3. What drug interactions with SSRIs should I be most concerned about?
Like other psychotropic medications, SSRIs interact with drugs in a number of ways. There are interactions that occur at the cytochrome (CYP) 450 level and can result in toxicity or loss of effect, interactions that increase the likelihood of bleeding, and interactions that can lead to serotonin syndrome.
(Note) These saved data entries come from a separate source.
(* ===== verification/Fuzzing.v ===== *)
(** * What the two fuzz targets share

    Each target makes one key on its first input, keeps its handle in a
    [OnceLock], and uses it for every input.  The invariant of such a driver over
    any core ([Service]), and the steps that preserve it. *)

From S2P Require Import Prelude Effects RustStd Proto Platform SecretBox ProtectedMem X25519 Crypto.
From S2P Require Import Telemetry KeyTypes Process Registry Reaper Boundary Service Harness.

(** [static VALID_UUID: OnceLock<Option<[u8; 16]>>] *)
Abbreviation VALID_UUID := (option (option bytes)).

(** The parameters of a target's first lines: three bytes say how the rest is split. *)
Definition u16_from_be_bytes (hi lo : N) : N := (256 * hi + lo)%N.

Section fuzzing.
Context `{PlatformLaws} {Svc : Service} {Laws : ServiceLaws}.
Implicit Types (w : Prog VALID_UUID) (p : Proc).

(** At most one key exists, and none before the first input got that far. *)
Record fuzz_inv w : Prop := mkFuzzInv {
  fuzz_top : prog_top w ≠ 0%N;
  fuzz_reachable : reachable (prog_proc w);
  fuzz_keys : size (p_keys (prog_proc w)) ≤ match prog_statics w with None => 0 | Some _ => 1 end;
  fuzz_uuid u : prog_statics w = Some (Some u) → length u = 16;
}.

Lemma fuzz_fits w : fuzz_inv w → fits (prog_proc w).
Proof.
  intros [_ _ Hk _]. unfold fits, usize_max. destruct (prog_statics w); lia.
Qed.

(** Writing locals keeps the invariant. *)
Lemma fuzz_inv_alloc w w' :
  fuzz_inv w → prog_top w' ≠ 0%N → prog_statics w' = prog_statics w →
  (∃ m, prog_proc w' = set_mem m (prog_proc w)) → fuzz_inv w'.
Proof.
  intros Hi Ht Hs [m Hm]. pose proof (fuzz_fits _ Hi). destruct Hi as [_ Hr Hk Hu].
  constructor; rewrite ?Hs, ?Hm; [done| |done|done].
  eapply reachable_step; [done..|]. apply step_env, step_host.
Qed.

(** A local of the target, under the invariant. *)
Lemma wp_fuzz_alloc b (Q : Outcome Empty_set N → Prog VALID_UUID → Prop) w :
  fuzz_inv w → (lenN b ≤ isize_max)%N →
  (∀ a w', fuzz_inv w' → prog_statics w' = prog_statics w → p_keys (prog_proc w') = p_keys (prog_proc w) →
     (∀ q n, valid_buffer (p_mem (prog_proc w)) q n → valid_buffer (p_mem (prog_proc w')) q n) →
     valid_buffer (p_mem (prog_proc w')) a (lenN b) → Q (Ok a) w') →
  wp (alloc b) Q w.
Proof.
  intros Hi Hl HQ. apply wp_alloc; [apply Hi|done|]. intros a w' Ht Hs Hm Hv Ha.
  apply HQ; [by eapply fuzz_inv_alloc|done| |done|done]. by destruct Hm as [m ->].
Qed.

(** A call of an entry point within its contract returns and leaves the process reachable. *)
Lemma wp_fuzz_call c m (Q : Outcome Empty_set Status → Prog VALID_UUID → Prop) w :
  service_run c = status_code m → fuzz_inv w → service_contract c (prog_proc w) →
  (∀ st p', m (prog_proc w) = (Ok st, p') → reachable p' → Q (Ok st) (set_proc p' w)) →
  wp (call m) Q w.
Proof.
  intros Hm Hi Hc HQ.
  destruct (reachable_returns _ _ (fuzz_reachable _ Hi) (fuzz_fits _ Hi) Hc) as (st&z&p'&Hrun&_&Hr').
  rewrite Hm in Hrun. apply bind_ok_inv in Hrun as (st'&p1&Hm1&[= _ ->]).
  eapply wp_call; [exact Hm1|]. by apply HQ.
Qed.

Lemma fuzz_inv_set_top a w : a ≠ 0%N → fuzz_inv w → fuzz_inv (set_top a w).
Proof. intros Ha []. by constructor. Qed.

(** Every buffer there was is still there. *)
Definition keeps_buffers w w' : Prop :=
  ∀ q n, valid_buffer (p_mem (prog_proc w)) q n → valid_buffer (p_mem (prog_proc w')) q n.

(** What the initialiser of the handle leaves: a core that made at most its first key. *)
Definition made_first_key w (o : Outcome Empty_set (option bytes)) w' : Prop :=
  ∃ v, o = Ok v ∧ reachable (prog_proc w') ∧ prog_top w' = prog_top w ∧
    size (p_keys (prog_proc w')) ≤ 1 ∧ (∀ u, v = Some u → length u = 16) ∧ keeps_buffers w w'.

Lemma wp_get_or_init init (Q : Outcome Empty_set (option bytes) → Prog VALID_UUID → Prop) w :
  (p_keys (prog_proc w) = ∅ → wp init (made_first_key w) w) → fuzz_inv w →
  (∀ v w', fuzz_inv w' → (∀ u, v = Some u → length u = 16) → keeps_buffers w w' → Q (Ok v) w') →
  wp (get_or_init (λ st, st) (λ v _, Some v) init) Q w.
Proof.
  intros Hinit Hi HQ. unfold get_or_init. apply wp_bind, wp_gets. cbn [chain].
  pose proof Hi as [Ht Hr Hk Hu]. destruct (prog_statics w) as [v|] eqn:Hs.
  - apply wp_ret, HQ; [done|intros u ->; by apply Hu|by intros q n].
  - assert (p_keys (prog_proc w) = ∅) as He by (apply map_size_empty_inv; lia).
    apply wp_bind. eapply wp_mono; [by apply Hinit|].
    intros o w' (v&->&Hr'&Ht'&Hk'&Hu'&Hv'). cbn [chain]. apply wp_bind, wp_modify. cbn [chain].
    apply wp_ret, HQ; [|done|done]. constructor; cbn [set_statics prog_proc prog_top prog_statics]; [congruence|done|done|].
    intros u [= ->]. by apply Hu'.
Qed.

(** What other threads do between two inputs. *)
Lemma fuzz_inv_background others w :
  fuzz_inv w → fuzz_inv (set_proc (foldl (flip run_background) (prog_proc w) others) w).
Proof.
  revert w. induction others as [|b others IH]; intros w Hi; [by destruct w|].
  cbn [foldl]. specialize (IH (set_proc (run_background b (prog_proc w)) w)).
  cbn [prog_proc set_proc] in IH. unfold flip at 2. unfold set_proc in *. cbn in IH. apply IH. clear IH.
  pose proof (fuzz_fits _ Hi) as Hf. destruct Hi as [Ht Hr Hk Hu]. constructor; cbn [prog_proc prog_top prog_statics set_proc]; try done.
  - eapply reachable_step; [done..|]. apply step_env. destruct b; [|apply step_clock].
    apply step_reaper. cbn [flip run_background]. by rewrite !reaper_round_run.
  - destruct b; [|done]. cbn [run_background]. rewrite reaper_round_run. cbn [snd].
    destruct (p_poisoned _); [done|]. etrans; [|exact Hk].
    apply map_subseteq_size. apply (retain_live_subseteq _ (ticked (prog_proc w))).
Qed.

(** If the target copes with one input, it copes with any sequence. *)
Lemma wp_drive {I} (P : I → Prop) (target : I → M (Prog VALID_UUID) Empty_set unit) inputs w :
  (∀ d w, P d → fuzz_inv w → wp (target d) (λ o w', o = Ok tt ∧ fuzz_inv w') w) →
  Forall P inputs.*2 → fuzz_inv w →
  wp (drive target inputs) (λ o w', o = Ok tt ∧ fuzz_inv w') w.
Proof.
  intros Htarget. revert w. induction inputs as [|[others d] inputs IH]; intros w HP Hi; [done|].
  rewrite fmap_cons in HP. apply list.Forall_cons in HP as [Hd HP]. cbn [drive].
  apply wp_bind, wp_modify. cbn [chain]. apply wp_bind.
  eapply wp_mono; [apply Htarget; [exact Hd|by apply fuzz_inv_background]|].
  intros o w' [-> Hi']. cbn [chain]. by apply IH.
Qed.
End fuzzing.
CYP 450 interactions. Depending on the CYP substrates that the SSRI and the other medication act upon, the result could be an increased concentration of the other agent and increased or decreased concentrations of the SSRI. The additive toxicity that could result has the potential to result in rare SSRI-associated adverse events, such as seizures and syndrome of inappropriate antidiuretic hormone (SIADH). Three exceptions to the increased concentration interaction are codeine, tamoxifen, and clopidogrel. Codeine, which relies on CYP metabolism to morphine, may have less analgesic effect if given with a CYP inhibitor. Tamoxifen may not be converted to endoxifen if given with a CYP inhibitor, resulting in a potentially lower therapeutic effect. Theoretically, a similar interaction could occur with clopidogrel when a CYP inhibitor is administered concurrently.
Fluoxetine, fluvoxamine, and paroxetine are the SSRIs with the greatest likelihood of having a significant CYP 450 interaction by inhibiting the metabolism of medications mediated by CYP 2D6, CYP 1A2, and CYP 2C19.9,10 (A partial list of medications and drug classes mediated by these substrates appears in TABLE 2 .)
Risk of bleeding. Combining any SSRI with a nonsteroidal anti-inflammatory drug (NSAID) without the addition of an acid-suppressing agent would cause 1 in 250 patients to experience an upper GI bleed, a recent study found.11 One in 500 patients treated with an SSRI and an antiplatelet agent developed an upper GI bleed. If a patient taking an SSRI requires antiplatelet or anticoagulant therapy, it is crucial to alert him or her to the risk and to carefully review signs and symptoms of bleeding. Hepatitis C, cirrhosis, hepatic failure, and portal hypertension are independent causes of coagulopathy, so patients with any of these conditions face an elevated risk of bleeding and would need to be monitored more closely.11 Avoid prescribing fluoxetine for patients with severe liver disease; an SSRI with a shorter half-life would be a more appropriate choice.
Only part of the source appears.